===== Exercise material =====

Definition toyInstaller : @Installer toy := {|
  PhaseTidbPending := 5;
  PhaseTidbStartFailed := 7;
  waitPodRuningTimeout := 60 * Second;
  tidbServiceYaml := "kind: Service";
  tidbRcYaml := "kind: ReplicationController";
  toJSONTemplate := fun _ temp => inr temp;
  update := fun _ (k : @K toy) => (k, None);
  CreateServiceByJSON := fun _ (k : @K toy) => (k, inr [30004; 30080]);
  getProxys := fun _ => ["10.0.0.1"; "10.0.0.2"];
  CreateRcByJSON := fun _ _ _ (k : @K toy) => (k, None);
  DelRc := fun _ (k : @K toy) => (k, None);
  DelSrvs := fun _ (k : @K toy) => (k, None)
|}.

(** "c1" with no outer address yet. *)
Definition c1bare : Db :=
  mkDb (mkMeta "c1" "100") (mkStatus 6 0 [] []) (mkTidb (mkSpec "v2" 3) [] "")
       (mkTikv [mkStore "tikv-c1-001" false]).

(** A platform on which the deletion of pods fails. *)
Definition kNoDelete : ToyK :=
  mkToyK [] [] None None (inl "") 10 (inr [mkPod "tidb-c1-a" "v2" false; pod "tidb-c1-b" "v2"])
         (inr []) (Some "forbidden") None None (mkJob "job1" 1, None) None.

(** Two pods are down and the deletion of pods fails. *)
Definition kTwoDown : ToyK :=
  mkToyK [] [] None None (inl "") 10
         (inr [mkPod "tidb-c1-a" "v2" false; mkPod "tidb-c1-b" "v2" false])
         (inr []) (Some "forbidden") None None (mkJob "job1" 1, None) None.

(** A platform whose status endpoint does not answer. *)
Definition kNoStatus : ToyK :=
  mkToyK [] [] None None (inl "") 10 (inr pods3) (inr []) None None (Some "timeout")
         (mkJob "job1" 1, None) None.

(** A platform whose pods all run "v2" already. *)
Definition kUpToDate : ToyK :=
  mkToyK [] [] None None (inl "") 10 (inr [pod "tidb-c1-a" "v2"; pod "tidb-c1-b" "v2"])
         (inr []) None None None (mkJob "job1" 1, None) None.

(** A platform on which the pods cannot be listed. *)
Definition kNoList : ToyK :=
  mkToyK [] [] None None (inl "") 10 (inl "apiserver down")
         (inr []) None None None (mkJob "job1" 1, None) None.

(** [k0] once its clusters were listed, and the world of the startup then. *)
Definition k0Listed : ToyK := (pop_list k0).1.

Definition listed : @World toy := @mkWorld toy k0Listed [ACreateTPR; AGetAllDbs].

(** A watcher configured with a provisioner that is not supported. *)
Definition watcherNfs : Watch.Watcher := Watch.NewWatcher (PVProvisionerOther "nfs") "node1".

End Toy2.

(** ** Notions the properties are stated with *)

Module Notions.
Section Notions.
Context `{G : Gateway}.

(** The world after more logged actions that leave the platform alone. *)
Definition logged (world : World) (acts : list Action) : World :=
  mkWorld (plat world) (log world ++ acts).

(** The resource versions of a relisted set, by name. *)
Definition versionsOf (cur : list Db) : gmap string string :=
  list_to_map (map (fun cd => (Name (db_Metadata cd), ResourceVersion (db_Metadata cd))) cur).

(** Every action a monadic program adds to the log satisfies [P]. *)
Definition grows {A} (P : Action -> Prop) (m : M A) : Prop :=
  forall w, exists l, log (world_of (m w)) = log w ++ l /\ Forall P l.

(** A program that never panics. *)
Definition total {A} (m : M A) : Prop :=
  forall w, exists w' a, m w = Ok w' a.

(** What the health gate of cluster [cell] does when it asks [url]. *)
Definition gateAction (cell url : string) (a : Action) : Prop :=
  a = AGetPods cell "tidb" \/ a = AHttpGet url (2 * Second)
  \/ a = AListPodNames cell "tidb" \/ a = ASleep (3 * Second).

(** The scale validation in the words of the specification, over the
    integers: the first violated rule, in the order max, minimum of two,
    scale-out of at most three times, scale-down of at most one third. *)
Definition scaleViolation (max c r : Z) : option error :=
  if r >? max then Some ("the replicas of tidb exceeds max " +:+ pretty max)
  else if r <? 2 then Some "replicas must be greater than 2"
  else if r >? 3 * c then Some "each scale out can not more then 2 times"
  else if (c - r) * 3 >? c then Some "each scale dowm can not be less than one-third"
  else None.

=====

▸ **What the task requires**: Please state how many lines of the records hold the word "Second", and write nothing but that number.

▸ **Answer to the exercise**: 3